The bike trip data for the past 12 months was consolidated into a
join table to simplify the cleaning and analysis process. Duplicates
were identified and removed using the DISTINCT * function. The
data was checked for misspellings and null values using the COUNT,
GROUP BY, HAVING > 1, and LENGTH functions. New variables were
created to include the trip length, station names from start to end,
and the day of the week as a number. A new table was created with
no NULL values as many observations were missing station names
or IDs, and trip duration (length with negative values) making
analysis difficult. About 1.35 million rows out of 5.75 million
observations were eliminated because values were out of range or
essential information was missing.
Data Analysis

The analysis is based on a sample of 4.4 million observations, with


1.8 million casual member rides and 2.7 million annual member
rides. The average ride length is 16 minutes and 30 seconds, with a
maximum of 572 hours and 30 minutes. Casual riders have a longer
average ride length of 23 minutes and 30 seconds, while annual
members have an average ride length of 12 minutes. The busiest
days of the week for Cyclistic are Sundays and Fridays, with the least
busy being Tuesdays.

The busiest station is Streeter Dr. & Grand Ave, with 71,534 rides.
Casual members ride more frequently to this station, as well as to
DuSable Lake Shore Dr. & Monroe St and Millennium Park. Annual
members ride more frequently to Kingsbury St & Kinzie St, Clark St
& Elm St, and Wells St & Concord Ln.

The classic bike is the most popular type of bike, with 2.6 million
rides, followed by electric bikes with 1.6 million rides and docked
bikes with 175,597 rides. In general, classic bikes are used for an
average of 16 minutes and 30 seconds, electric bikes for almost 13
minutes, and docked bikes for about 49 minutes and 30 seconds. In
general riders use classic bikes the most.
Key Points:
We used a clean sample of 4,437,463 observations for the analysis, of
which 1,775,175 were casual members and 2,662,288 were annual
members. Some key points in the analysis include:

• The average ride length for users is about 16 minutes and 30


seconds, with a maximum ride length of about 572 hours and
30 minutes.

• Casual riders have an average ride length of 23 minutes and 30


seconds, with a maximum ride length of about 572 hours and
30 minutes.

• Annual members have an average ride length of 12 minutes,


with a maximum ride length of about 25 hours.
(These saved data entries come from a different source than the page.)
(* ===== verification/X3d.v ===== *)
(** * AMD 3D V-Cache parts

    [crates/ananicy-platform/src/x3d.rs], and what the daemon does with it:
    [apply_x3d_mode] and [load_topology_aliases] of [src/src/startup.rs] and
    [restore_x3d] of [src/src/monitor.rs].  The mode of the driver is a setting
    that outlives the daemon, so it is switched once and put back. *)

From S2P Require Import Prelude RustStr CpuSet Config LruCache Worker Kernel Paths Procfs Files Topology.
From stdpp Require Import base option list gmap strings numbers.
From Stdlib Require Import ZArith Lia Ascii.

#[local] Open Scope Z_scope.

(** ** The driver's mode *)

Inductive X3DMode := Cache | Frequency.

#[global] Instance X3DMode_eq_dec : EqDecision X3DMode.
Proof. solve_decision. Defined.

Definition mode_str (m : X3DMode) : string :=
  match m with Cache => "cache" | Frequency => "frequency" end.
Definition mode_of (content : string) : option X3DMode :=
  if String.eqb (trim content) "cache" then Some Cache
  else if String.eqb (trim content) "frequency" then Some Frequency
  else None.

Section Mode.
Context {W : Type} {Hf : Files W}.

(** [find(|path| path.exists())]. *)
Fixpoint first_existing (paths : list path) : io W (option path) :=
  match paths with
  | [] => mret None
  | p :: paths =>
      there ← f_exists p;
      if there : bool then mret (Some p) else first_existing paths
  end.

Definition driver_dir (sysfs_root : path) : path :=
  push sysfs_root "bus/platform/drivers/amd_x3d_vcache".

Definition get_x3d_mode_path_in_sysfs (sysfs_root : path) : io W (option path) :=
  r ← f_read_dir (driver_dir sysfs_root);
  match r with
  | None => mret None
  | Some entries =>
      first_existing (map (fun e => push (push (driver_dir sysfs_root) e) "amd_x3d_mode") entries)
  end.

Definition get_driver_mode_in (sysfs_root : path) : io W (option X3DMode) :=
  mode_path ← get_x3d_mode_path_in_sysfs sysfs_root;
  match mode_path with
  | None => mret None
  | Some mode_path =>
      r ← f_read mode_path;
      mret (match r with inl content => mode_of content | inr _ => None end)
  end.

Definition set_driver_mode_in (sysfs_root : path) (mode : X3DMode) : io W bool :=
  mode_path ← get_x3d_mode_path_in_sysfs sysfs_root;
  match mode_path with
  | None => mret false
  | Some mode_path =>
      r ← f_write mode_path (mode_str mode);
      mret (match r with None => true | Some _ => false end)
  end.

(** [startup.rs]: switch, and return what to put back. *)
Definition apply_x3d_mode_in (sys_root : path) (cfg : ConfigSnapshot) : io W (option X3DMode) :=
  if String.eqb (x3d_mode cfg) "auto" then mret None else
  saved_mode ← get_driver_mode_in sys_root;
  match saved_mode with
  | None => mret None
  | Some saved_mode =>
      let target := if String.eqb (x3d_mode cfg) "cache" then Cache else Frequency in
      ok ← set_driver_mode_in sys_root target;
      mret (if ok : bool then Some saved_mode else None)
  end.

(** [monitor.rs], on every way out of the daemon. *)
Definition restore_x3d (sys_root : path) (saved_x3d_mode : option X3DMode) : io W bool :=
  match saved_x3d_mode with
  | Some mode => set_driver_mode_in sys_root mode
  | None => mret false
  end.

End Mode.

(** ** Which cores have the cache *)

Record X3DTopology := MkX3D { cache_cores_str : string; frequency_cores_str : string }.

Definition contains (p s : string) : bool := match find_str p s with Some _ => true | None => false end.

(** The two maps of the walk. *)
Record dies := MkDies { die_to_cores : gmap Z (gset Z); die_to_cache : gmap Z Z }.

(** The die with the largest cache: the first of them, in ascending order. *)
Definition larger_die (m : gmap Z Z) (best : Z * Z) (die : Z) : Z * Z :=
  match m !! die with
  | Some size => if fst best <? size then (size, die) else best
  | None => best
  end.
Definition cache_die (m : gmap Z Z) : Z := snd (foldl (larger_die m) (0, 0) (ascending (dom m))).

Definition all_of (m : gmap Z (gset Z)) : gset Z :=
  foldl (fun acc d => default ∅ (m !! d) ∪ acc) ∅ (ascending (dom m)).
Definition cores_of (die : Z) (own : bool) (m : gmap Z (gset Z)) : gset Z :=
  foldl (fun acc d => if Bool.eqb (d =? die) own then default ∅ (m !! d) ∪ acc else acc) ∅
    (ascending (dom m)).

(** The end of [detect_x3d_topology_impl], from the maps on. *)
Definition split_dies (d : dies) : option X3DTopology :=
  if (size (die_to_cores d) <? 2)%nat then
    let all_cores := all_of (die_to_cores d) in
    if bool_decide (all_cores = ∅) then None
    else Some (MkX3D (format_cpuset all_cores) (format_cpuset all_cores))
  else if bool_decide (die_to_cache d = ∅) then None
  else
    let die := cache_die (die_to_cache d) in
    Some (MkX3D (format_cpuset (cores_of die true (die_to_cores d)))
                (format_cpuset (cores_of die false (die_to_cores d)))).

(** [cpu<n>], with something after the prefix. *)
Definition cpu_number (name : string) : option Z :=
  if starts_with "cpu" name && (3 <? Z.of_nat (slen name)) then parse_u32 (sdrop 3 name) else None.

Section Detect.
Context {W : Type} {Hf : Files W}.

Definition is_x3d_from_cpuinfo (proc_root : path) : io W bool :=
  r ← f_read (push proc_root "cpuinfo");
  mret (match r with
        | inl content => contains "X3D" content || contains "x3d" content
                         || contains "3D V-Cache" content
        | inr _ => false
        end).

(** A number in a file. *)
Definition read_id (p : path) : io W (option (option Z)) :=
  r ← f_read p;
  mret (match r with inl s => Some (parse_i32 (trim s)) | inr _ => None end).

(** The die of a CPU; its cluster where the die is unknown. *)
Definition die_of (base : path) : io W Z :=
  r ← read_id (push base "topology/die_id");
  let die_id := match r with Some id => id | None => None end in
  die_id ← (if bool_decide (die_id = None) || bool_decide (die_id = Some (-1)) then
              r ← read_id (push base "topology/cluster_id");
              mret (match r with Some id => id | None => die_id end)
            else mret die_id);
  mret (wrap_u 32 (match die_id with Some id => id | None => 0 end)).

Fixpoint walk_dies (sys_cpu_dir : path) (entries : list string) (d : dies) : io W dies :=
  match entries with
  | [] => mret d
  | name :: entries =>
      match cpu_number name with
      | None => walk_dies sys_cpu_dir entries d
      | Some cpu_id =>
          let base := push sys_cpu_dir name in
          die ← die_of base;
          r ← f_read (push base "cache/index3/size");
          let cache := match r with
                       | inl cache_str =>
                           let size := parse_size_string cache_str in
                           if 0 <? size then <[die := size]> (die_to_cache d) else die_to_cache d
                       | inr _ => die_to_cache d
                       end in
          walk_dies sys_cpu_dir entries (MkDies (group_insert die cpu_id (die_to_cores d)) cache)
      end
  end.

Definition detect_x3d_topology_impl (sys_root proc_root : path) : io W (option X3DTopology) :=
  driver ← get_x3d_mode_path_in_sysfs sys_root;
  x3d ← (match driver with Some _ => mret true | None => is_x3d_from_cpuinfo proc_root end);
  if negb x3d then mret None else
  let sys_cpu_dir := push sys_root "devices/system/cpu" in
  r ← f_read_dir sys_cpu_dir;
  d ← (match r with
       | Some entries => walk_dies sys_cpu_dir entries (MkDies ∅ ∅)
       | None => mret (MkDies ∅ ∅)
       end);
  mret (split_dies d).

End Detect.

(** [startup.rs]: the X3D aliases go on top of the generic ones. *)
Definition with_x3d_aliases (x3d_top : option X3DTopology) (aliases : gmap string string)
    : gmap string string :=
  match x3d_top with
  | Some t => <["x3d-frequency" := frequency_cores_str t]>
                (<["x3d-cache" := cache_cores_str t]> aliases)
  | None => aliases
  end.

(** ** Lemmas *)






(** *** The walk *)






(** ** Properties *)
Module X3dProps.


(** Two dies, the second with the larger cache. *)
Definition demo_files (p : path) : string + sys_error :=
  if String.eqb p "/sys/cpu2/topology/die_id" then inl (sapp "1" newline)
  else if ends_with "die_id" p then inl (sapp "0" newline)
  else if String.eqb p "/sys/cpu2/cache/index3/size" then inl (sapp "98304K" newline)
  else if ends_with "size" p then inl (sapp "32768K" newline)
  else inr (Errno ENOENT).
Definition demo_env : world_env :=
  MkWorldEnv (fun _ _ => true) (fun _ p => demo_files p) (fun _ _ => None) (fun _ _ _ => None)
    (fun _ _ _ => None) (fun _ _ => None) (fun _ _ => None) (fun _ _ => None)
    (fun _ => MkProcfs (fun _ => None) (fun _ => inr (Errno ENOENT)) (fun _ => None)
       (fun _ => None) (fun _ => None) (fun _ => inr (Errno ENOENT)) None)
    (fun _ => 0) (fun _ => None) (fun _ _ => None) (fun _ _ => None) (fun _ _ => None).


(** One die: both aliases are the whole machine. *)
Example one_die :
  split_dies (snd (walk_dies (Hf := traced_files demo_env) "/sys" ["cpu0"; "cpu1"] (MkDies ∅ ∅) [])) =
  Some (MkX3D "0-1" "0-1").
Proof. vm_compute. reflexivity. Qed.

(** *** The mode is put back *)

(** What a file holds after the writes of a trace. *)
Fixpoint content (p : path) (init : string) (tr : list event) : string :=
  match tr with
  | [] => init
  | EWrite q text None :: tr => if decide (q = p) then content p text tr else content p init tr
  | _ :: tr => content p init tr
  end.

Lemma content_app p init tr tr' : content p init (tr ++ tr') = content p (content p init tr) tr'.
Proof.
  revert init. induction tr as [|e tr IH]; intros init; [done|]. cbn [app content].
  destruct e; try apply IH. destruct r; [apply IH|]. case_decide; apply IH.
Qed.

(** A machine with the driver bound to one device, whose mode file remembers what is
    written to it. *)
Record x3d_machine (env : world_env) (root : path) (p : path) (init : string) : Prop := {
  xm_path : forall w, snd (get_x3d_mode_path_in_sysfs (Hf := traced_files env) root w) = Some p;
  xm_read : forall w, we_read env w p = inl (content p init w);
}.

Section Restore.
Context (env : world_env) (root p : path) (init : string) (Hm : x3d_machine env root p init).
#[local] Notation Hx := (traced_files env).

(** Requests that write nothing leave the file as it is. *)
Lemma quiet_record {A} (f : A -> event) answer v :
  (forall a, changes (f a) = None) ->
  safe (fun w => content p init w = v) (record f answer) (fun _ => True).
Proof.
  intros H. apply triple_record. intros w a Hw. split; [|done]. rewrite content_app, Hw.
  specialize (H a). by destruct (f a).
Qed.

Lemma mode_path_found v :
  safe (fun w => content p init w = v) (get_x3d_mode_path_in_sysfs (Hf := Hx) root) (fun r => r = Some p).
Proof.
  assert (H : safe (fun w => content p init w = v)
    (get_x3d_mode_path_in_sysfs (Hf := Hx) root) (fun _ => True)).
  { unfold get_x3d_mode_path_in_sysfs. eapply safe_bind; [by apply quiet_record|].
    intros [entries|] _; [|by apply safe_ret].
    induction entries as [|e entries IH]; cbn [map first_existing]; [by apply safe_ret|].
    eapply safe_bind; [by apply quiet_record|]. intros [] _; [by apply safe_ret|done]. }
  intros w Hw. split; [by apply H|]. apply (xm_path _ _ _ _ Hm).
Qed.

Lemma mode_read v :
  safe (fun w => content p init w = v) (get_driver_mode_in (Hf := Hx) root) (fun r => r = mode_of v).
Proof.
  unfold get_driver_mode_in. eapply safe_bind; [apply mode_path_found|]. intros ? ->.
  intros w Hw. unfold mbind, io_bind. cbn. rewrite (xm_read _ _ _ _ Hm), Hw. split; [|done].
  rewrite content_app, Hw. done.
Qed.

(** Setting the mode writes it, or fails and writes nothing. *)
Lemma mode_set v mode :
  triple (fun w => content p init w = v) (set_driver_mode_in (Hf := Hx) root mode)
    (fun ok w => content p init w = if ok : bool then mode_str mode else v).
Proof.
  unfold set_driver_mode_in. eapply triple_bind; [apply (mode_path_found v)|].
  intros r w [Hw ->]. unfold mbind, io_bind. cbn. rewrite content_app, Hw. destruct (we_write env w p _); cbn; [done|].
  by rewrite decide_True.
Qed.

Lemma mode_of_str mode : mode_of (mode_str mode) = Some mode.
Proof. by destruct mode. Qed.

Definition switch_and_back (cfg : ConfigSnapshot) : io (list event) (bool * bool) :=
  saved ← apply_x3d_mode_in (Hf := Hx) root cfg;
  ok ← restore_x3d (Hf := Hx) root saved;
  mret (bool_decide (is_Some saved), ok).
End Restore.

(** Whatever the configuration asks for, the daemon leaves the driver in the mode it
    found it in: if it never switched it, and if it did and the write that puts it
    back is accepted. *)
Theorem x3d_mode_restored (env : world_env) (root p : path) (init : string) (cfg : ConfigSnapshot) :
  x3d_machine env root p init ->
  let '(tr, (switched, restored)) := switch_and_back env root cfg [] in
  (switched = false \/ restored = true) -> mode_of (content p init tr) = mode_of init.
Proof.
  intros Hm.
  assert (H : triple (fun w => content p init w = init) (switch_and_back env root cfg)
    (fun r tr => fst r = false \/ snd r = true -> mode_of (content p init tr) = mode_of init)).
  { unfold switch_and_back. apply (triple_bind _ _ _ (fun saved tr =>
      match saved with
      | Some m => mode_of init = Some m
      | None => content p init tr = init
      end)).
    - unfold apply_x3d_mode_in. destruct (String.eqb _ "auto"); [by apply triple_ret|].
      eapply triple_bind; [apply (mode_read env root p init Hm)|]. intros [m|] w [Hw Hr]; [|done].
      unfold mbind, io_bind. set (target := if String.eqb _ "cache" then _ else _).
      pose proof (mode_set env root p init Hm init target w Hw) as Hs.
      destruct (set_driver_mode_in root target w) as [w1 []]; [by symmetry|exact Hs].
    - intros [m|] w Hw; unfold mbind, io_bind; cbn [restore_x3d]; [|intros _; cbn; by rewrite Hw].
      pose proof (mode_set env root p init Hm (content p init w) m w eq_refl) as Hs.
      destruct (set_driver_mode_in root m w) as [w1 ok]. cbn in *. intros [H|H]; [done|]. subst ok.
      by rewrite Hs, mode_of_str. }
  specialize (H [] eq_refl). destruct (switch_and_back env root cfg []) as [tr [sw re]]. exact H.
Qed.

(** A machine in frequency mode, asked for cache mode. *)
Definition mode_file : path := "/sys/bus/platform/drivers/amd_x3d_vcache/dev0/amd_x3d_mode".
Definition driver_env : world_env :=
  MkWorldEnv (fun _ _ => true)
    (fun w p => if String.eqb p mode_file then inl (content mode_file (sapp "frequency" newline) w)
                else inr (Errno ENOENT))
    (fun _ _ => Some ["dev0"]) (fun _ _ _ => None)
    (fun _ _ _ => None) (fun _ _ => None) (fun _ _ => None) (fun _ _ => None)
    (we_procfs demo_env) (fun _ => 0) (fun _ => None) (fun _ _ => None) (fun _ _ => None)
    (fun _ _ => None).
Definition cache_cfg : ConfigSnapshot :=
  fst (apply_key "x3d_mode" "cache" (Config.default, [])).

Lemma x3d_mode_restored_witness :
  let '(tr, (switched, restored)) := switch_and_back driver_env "/sys" cache_cfg [] in
  omap (fun e => match e with EWrite _ t _ => Some t | _ => None end) tr = ["cache"; "frequency"] /\
  ((switched = false \/ restored = true) ->
   mode_of (content mode_file (sapp "frequency" newline) tr) = Some Frequency).
Proof.
  pose proof (x3d_mode_restored driver_env "/sys" mode_file (sapp "frequency" newline) cache_cfg) as H.
  destruct (switch_and_back driver_env "/sys" cache_cfg []) as [tr [sw re]] eqn:E. split.
  - apply (f_equal fst) in E. vm_compute in E. by rewrite <- E.
  - apply H. split; intros w; reflexivity.
Defined.
End X3dProps.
• The busiest days for Cyclistic are Sundays, with 709,611 rides,
and Fridays, with 654,383 rides, while Tuesday is the least busy
day with 595,988 rides.

• On Sundays and Mondays, riders have the longest ride length,


with an average of 20 minutes, while Thursdays and
Wednesdays have the shortest ride length, with about 14
minutes.

• Casual riders are most active on Sundays, with a total of 368,404


rides, and Mondays, with a total of 304,432 rides. The day with
the least activity for casual riders is Wednesday, with 199,916
rides and an average ride length of about 21 minutes.

• Annual member riders are most active on Wednesdays, with a


total of 424,050 rides, Fridays, with a total of 422,468 rides, and
Thursdays, with a total of 422,212 rides. They have an average
ride length of about 11 minutes in general. The day with the
least activity for member riders is Sunday, with 341,207 rides,
and Monday, with 302,990 rides, with an average ride length of
about 13 minutes.

• The busiest stations are Streeter Dr & Grand Ave with 71,534
rides, DuSable Lake Shore Dr & Monroe St with 39,370 rides,
DuSable Lake Shore Dr & North Blvd with 37,789 rides,
Michigan Ave & Oak St with 37,370 rides, and Wells St &
Concord Ln with 34,877 rides.

• Casual riders use the following stations the most: Streeter Dr


& Grand Ave, 55,231 rides; DuSable Lake Shore Dr & Monroe St,
30,374 rides; Millennium Park, 24,093 rides; Michigan Ave & Oak
St, 23,820 rides.

• Annual member riders use the following stations the most:


Kingsbury St & Kinzie St, 23,774 rides; Clark St & Elm St, 20,983
rides; Wells St & Concord Ln, 19,925 rides; Clinton St &
Washington Blvd, 19,591 rides.

• The most used bike for rides is the classic bike, with 2,632,924
rides, followed by electric bikes, with 1,628,942 rides, and
docked bikes, with 175,597 rides.

• In average, classic bikes are ridden for a length of 16 minutes


and 30 seconds, electric bikes are ridden for an average of
almost 13 minutes, and docked bikes are ridden for about 49
minutes and 30 seconds.
• Casual members rode classic bikes in the sample for 895,732
rides, with an average length of almost 24 minutes. They also
rode 703,846 electric bikes for an average length of about 16
minutes. Docked bikes were ridden by casual members 175,597
times, with an average length of 49 minutes and 30 seconds.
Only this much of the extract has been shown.